A genomewide association study for average daily gain in Italian Large White pigs

Average daily gain is an important target trait in pig breeding programs. In this study we performed a genomewide association study for ADG in Italian Large White pigs using a selective genotyping approach. Two extreme and divergent groups of Italian Large White pigs (number 190 + 190) were selected among a population of about 10,000 performance tested gilts (EBV for ADG in the 2 groups were -30 +/- 14 g and 81 +/- 12 g, respectively) and genotyped with the Illumina PorcineSNP60 Bead-Chip. Association analysis was performed treating the pigs of the 2 extreme groups as cases and controls after correction for family-based stratification. A total of 127 SNP resulted significantly associated with ADG (P nominal value [P-raw] < 2.0 x 10(-7), P < 0.01 Bonferroni corrected [P-Bonferroni] < 0.01, false discovery rate < 7.76 x 10(-5)). Another 102 SNP were suggestively associated with the target trait (P-raw between 2.0 x 10(-7) and 2.02 x 10(-6), P-Bonferroni < 0.10, false discovery rate < 4.19 x 10(-4)). These SNP were located on all autosomes and on porcine chromosome (SSC) X. The largest number of SNP within this list was on SSC5 (n = 42), SSC7 (34), SSC6 (30), SSC4 (23), and SSC16 (16). These chromosomes were richer in significant or suggestively significant markers than expected (P < 0.001).
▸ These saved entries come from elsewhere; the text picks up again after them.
Definition user_inv (l : VoucherLedger) (u : Z) : Prop :=
  (forall h, 0 <= holder_total h l) /\ user_quota_bytes l = cap /\ u <= holder_total holder l /\
  (0 < cap -> holder_total holder l <= cap).

Lemma grant_inv_prune t now l s :
  t <= now -> grant_inv t l s -> grant_inv now (prune_expired now l) s.
Proof.
  intros Ht [H|[(e & He & Hq & Hx & Hs)|(Hx & Hs)]]; [by left| |right; right; lia].
  destruct (Z.le_gt_cases now (expires_utc v)); [|right; right; lia].
  right; left. exists e. rewrite prune_lookup. split; [split; [done|lia]|done].
Qed.

Lemma charges_nonneg_prune now l : charges_nonneg l -> charges_nonneg (prune_expired now l).
Proof. intros H n e (He & _)%prune_lookup. by eapply H. Qed.

Lemma entry_nonneg l w :
  charges_nonneg l -> 0 <= c_spent_bytes (default (fresh_charge w) (spent l !! nonce_hex w)).
Proof. intros H. destruct (spent l !! nonce_hex w) eqn:E; simpl; [by eapply H|lia]. Qed.

Lemma sat_add_le a b m : sat_add64 a b <= m -> m < u64_max -> a + b <= m.
Proof. unfold sat_add64. lia. Qed.
(* ===== verification/Invites.v ===== *)
(** * Fleet join invites

    src/crates/storage/src/invites.rs: single-issuer (v1) and quorum (v2)
    admission tickets, the offline ceremony that builds a quorum ticket, and the
    verification every fleet node runs against its pinned keys. *)

From S2P Require Import Prelude Errors Primitives SamplePrimitives Crypto Vouchers VouchersTheory.

Module Invite.
Definition INVITE_VERSION : Z := 1.
Definition INVITE_VERSION_V2 : Z := 2.
Definition invite_domain : bytes := lit "operator_join_invite".

Record InviteSignature : Type := { is_signer_pk_hex : str; is_signature_hex : str }.

Record JoinInvite : Type := {
  version : Z; issuer_pk_hex : str; node_pk_hex : str; expires_utc : Z; nonce_hex : str;
  signature_hex : str; signatures : list InviteSignature;
}.

Record InviteRequest : Type := { r_node_pk_hex : str; r_expires_utc : Z; r_nonce_hex : str }.
#[global] Instance InviteRequest_eq_dec : EqDecision InviteRequest.
Proof. solve_decision. Defined.

Record InviteApproval : Type := { request : InviteRequest; signer_pk_hex : str; a_signature_hex : str }.

Section Invite.
Context {HX : Hex} {ED : Ed25519}.

Definition decode_canonical_hex (field what : str) (len : Z) : result StorageError bytes :=
  decode_canonical_hex_as (lit "invite") field what len.

(** [nonce] is drawn at random; [now] is the clock, here and below. *)
Definition request_new (nonce : bytes) (now : Z) (node_pk_hex : str) (ttl_secs : Z)
  : result StorageError InviteRequest :=
  let? node := map_err (fun _ => forbidden (lit "invite node key must be hex")) (hex_decode node_pk_hex) in
  bail? negb (blen node =? 32) with forbidden (lit "invite node key must be 32 bytes") ;;
  bail? ttl_secs =? 0 with forbidden (lit "invite TTL must be positive") ;;
  Ok {| r_node_pk_hex := hex_encode node; r_expires_utc := sat_add64 now ttl_secs;
        r_nonce_hex := hex_encode nonce |}.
A quite high number of these SNP (n = 23) were associated with backfat thickness in a previous genomewide association study performed in the same pig population, confirming the negative correlation between the 2 traits. Two or more SNP targeted the same gene: IGSF3 and HS2ST1 (SSC4), OTOGL (SSC5), FTO region (SSC6), and MYLK4 and MCUR1 (SSC7). Other regions that were associated with ADG in previous candidate gene studies (e.g., MC4R on SSC1, IGF2 and LDHA on SSC2, MUC4 on SSC13) 1) included markers with P-raw < 0.01 that, however, did not pass the stringent threshold of significance adopted in this study or 2) could not be tested because not assigned to the Sscrofa 10.2 genome version. Functional annotation of the significant regions using Gene Ontology suggested that many and complex processes at different levels are involved in affecting ADG, indicating the complexity of the genetic factors controlling this ultimate phenotype. The obtained results may contribute to understand the genetic mechanisms determining ADG that could open new perspectives to improve selection efficiency in this breed.